Only a Flesh Wound: Particularly subverted in the case of Ryan. While he got shot in the shoulder, it ended up shattering several of his bones and barely missing the brachial nerve cluster, which would have rendered his entire left arm useless, on top of nearly bleeding to death on the street. He ends up spending the next month or two in a massive plaster cast that limits his ability to do very much.
Pants Positive Safety: Near the end of the novel, after escaping the ULA attack on his home, Ryan absentmindedly shoves a loaded semi-auto pistol down his waistband, with the safety off and the hammer cocked* as in an inadvertent bump would be all that was needed to set it off, ending his line at Jack Jr.. Gunny Breckenridge takes the gun out, puts the safety on and gives it back.
Royals Who Actually Do Something: After the second attempt on his life by the ULA, Prince Charles decides that he's had enough of simply standing around like a target and actually works to apprehend the terrorists.
Scary Black Man: Invoked by Robby Jackson in order to intimidate a terrorist, who had very unwisely dropped the N-Bomb towards Robby's wife.

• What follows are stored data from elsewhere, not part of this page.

(** A [waitForDrain] that is overtaken between its check and its [select] misses the
    signal: the queue is drained, nothing is left to wake it, and it times out. *)
Lemma waitForDrain_missed (p : nat) :
  exists q : packetQueue nat, open_reachable q /\
    q_packets q = [] /\ q_sent q = [p] /\ q_waiter q = WaitSelect /\
    q_ready q = false /\ q_signals q = 0 /\ q_reset q = false /\ q_poller q = PollSelect.
Proof.
  pose (q1 := poll_start (newPacketQueue (P := nat))). pose (q2 := q_add [p] q1). pose (q3 := q_signal q2).
  pose (q4 := wait_check q3). pose (q5 := poll_receive q4). pose (q6 := poll_ready q5). pose (q7 := poll_start q6).
  exists (set_waiter WaitSelect (q_reset q7) q7). split; [|by repeat split].
  apply (op_step q7); [|by apply st_wait_select].
  apply (op_step q6); [|by apply st_internal, in_start].
  apply (op_step q5); [|by apply st_internal, in_ready].
  apply (op_step q4); [|by apply st_internal, in_receive].
  apply (op_step q3); [|by apply st_wait].
  apply (op_step q2); [|apply st_internal, in_signal; cbn; lia].
  apply (op_step q1); [|by apply st_add].
  apply (op_step newPacketQueue); [constructor|by apply st_internal, in_start].
Qed.
End packetQueue.
(** The transport a handshake asks for, and the upgrades offered with it. *)
Definition handshake_transport (n : string) (s : Server) : option (transport * list string) :=
  let wt := if webTransportServer s then ["webtransport"%string] else [] in
  match n with
  | "polling" => Some (new_transport "polling" true, "websocket" :: wt)
  | "websocket" => Some (new_transport "websocket" false, wt)
  | _ => None
  end%string.

Definition handleHandshake (env : environment) (r : http_request) (s : Server) : Server * list action :=
  let n := q_transport r in
  if negb (String.eqb (Method r) "GET") && negb (ProtoMajor r =? 3)%Z then
    (s, [WriteServerError ErrorBadHandshakeMethod])
  else if String.eqb (Method r) "CONNECT" && (ProtoMajor r =? 3)%Z && String.eqb n "" then onWebTransport env s
  else
    let ok := authenticator env r in
    if negb ok then (s, [Authenticated ok; WriteStatus 403])
    else
      match generateSID (store s) (gen env) with
      | Ret sid =>
          match handshake_transport n s with
          | None => (s, [Authenticated ok; WriteServerError ErrorUnknownTransport])
          | Some (t, upgrades) =>
              match newHandshakePacket (marshal env) sid upgrades s with
              | Ret p =>
                  match handshake env n with
                  | None => (s, [Authenticated ok; Handshake n (Some p)])
                  | Some _ =>
                      let '(s1, acts, stored) := newSocket sid upgrades t s in
                      if stored then (s1, [Authenticated ok; Handshake n (Some p)] ++ acts ++ [PostHandshake None])
                      else (s1, [Authenticated ok; Handshake n (Some p)] ++ acts)
                  end
              | _ => (s, [Authenticated ok; WriteStatus 500; OnError])
              end
          end
      | _ => (s, [Authenticated ok; WriteStatus 500; OnError])
      end.

(** *** Requests for a session *)

(** What the session's transport reads of a request besides its method, what happened while
    a poll waited, and the connection the answer is written to. *)
Record serving (W : Type) := mkServing {
  sv_userAgent : bytes;
  sv_j : bytes;
  sv_ContentLength : Z;
  sv_Body : stream;
  sv_PostForm_d : option bytes;
  sv_wait : polling.wait;
  sv_response : polling.response W;
}.
Arguments mkServing {W}.
Arguments sv_userAgent {W}.
Arguments sv_j {W}.
Arguments sv_ContentLength {W}.
Arguments sv_Body {W}.
Arguments sv_PostForm_d {W}.
Arguments sv_wait {W}.
Arguments sv_response {W}.

Definition method_of (m : string) : polling.method :=
  match m with "GET" => polling.GET | "POST" => polling.POST | _ => polling.OtherMethod end%string.

Definition polling_request {W} (sv : serving W) (r : http_request) : polling.request :=
  polling.mkRequest (method_of (Method r)) (sv_userAgent sv) (sv_j sv) (sv_ContentLength sv) (sv_Body sv) (sv_PostForm_d sv).

(** The polling transport behind the transport of a socket. *)
Definition polling_of (max : Z) (t : transport) : polling.ServerTransport :=
  polling.mkServerTransport max (tr_queue t) (tr_once t).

Scotireland: The ULA takes advantage of Americans' tendency to fall for this trope, as it is hard for an American ear to tell the difference between a Scottish and Irish accent.
Semper Fi: Marines get a fair showing in the novel, from Ryan himself being a former Second Lieutenant, to Royal Marines standing on ceremony in London, to US Marines standing guard at the Naval Academy at Annapolis.
Averted in a zig zag fashion. When CIA intelligence analysts use a spy satellite to figure out which of several camps belongs to a rogue faction of the IRA, they are forced to use a still picture and to make some rather ambitious inferences to determine that the camp belongs to the bad guys - the camera can't show them faces. On the other hand, when an DGSE platoon raids the camp at night, the infrared spy satellite watching the action appears to give a perfect 'camera in the sky' view of the action. On the other hand, the raiders complete their mission in a matter of a few minutes.
The novel and the movie actually focus on the limitations of the spy satellites, noting that the terrorists know when they will fly overhead and thus they hide any suspicious activity. They are only able to get those ambiguous satellite photos by re-routing the satellites to fly over at a new time.
And the raid on the terrorist camp is deliberately timed to take place when a satellite is overhead, so that the guys back at the CIA can watch it, in real time.
The satellites are able to tell when a previously dormant camp has taken on quite a few new (secret) occupants, despite their taking care not to be out when the satellites are overhead. Deserts get rather cold at night (no humidity and no foliage means nothing to keep the heat on the ground), so the satellites can easily tell when heaters are being used in more tents than usual.
The Starscream: During his stint as the PIRA's counter-intelligence chief, O'Donnell actively purged members whose political views differed from his own. When he ended up being found out, he founded the ULA in an attempt to kill the PIRA's leadership and take their place.
The Troubles: The novel is set during the latter stages of the conflict, and Ryan's intervention in the attack on the royals brings him right into the middle of it.
Western Terrorists: The IRA and ULA notwithstanding, there's also Alex Dobbens and his group of revolutionaries on US soil.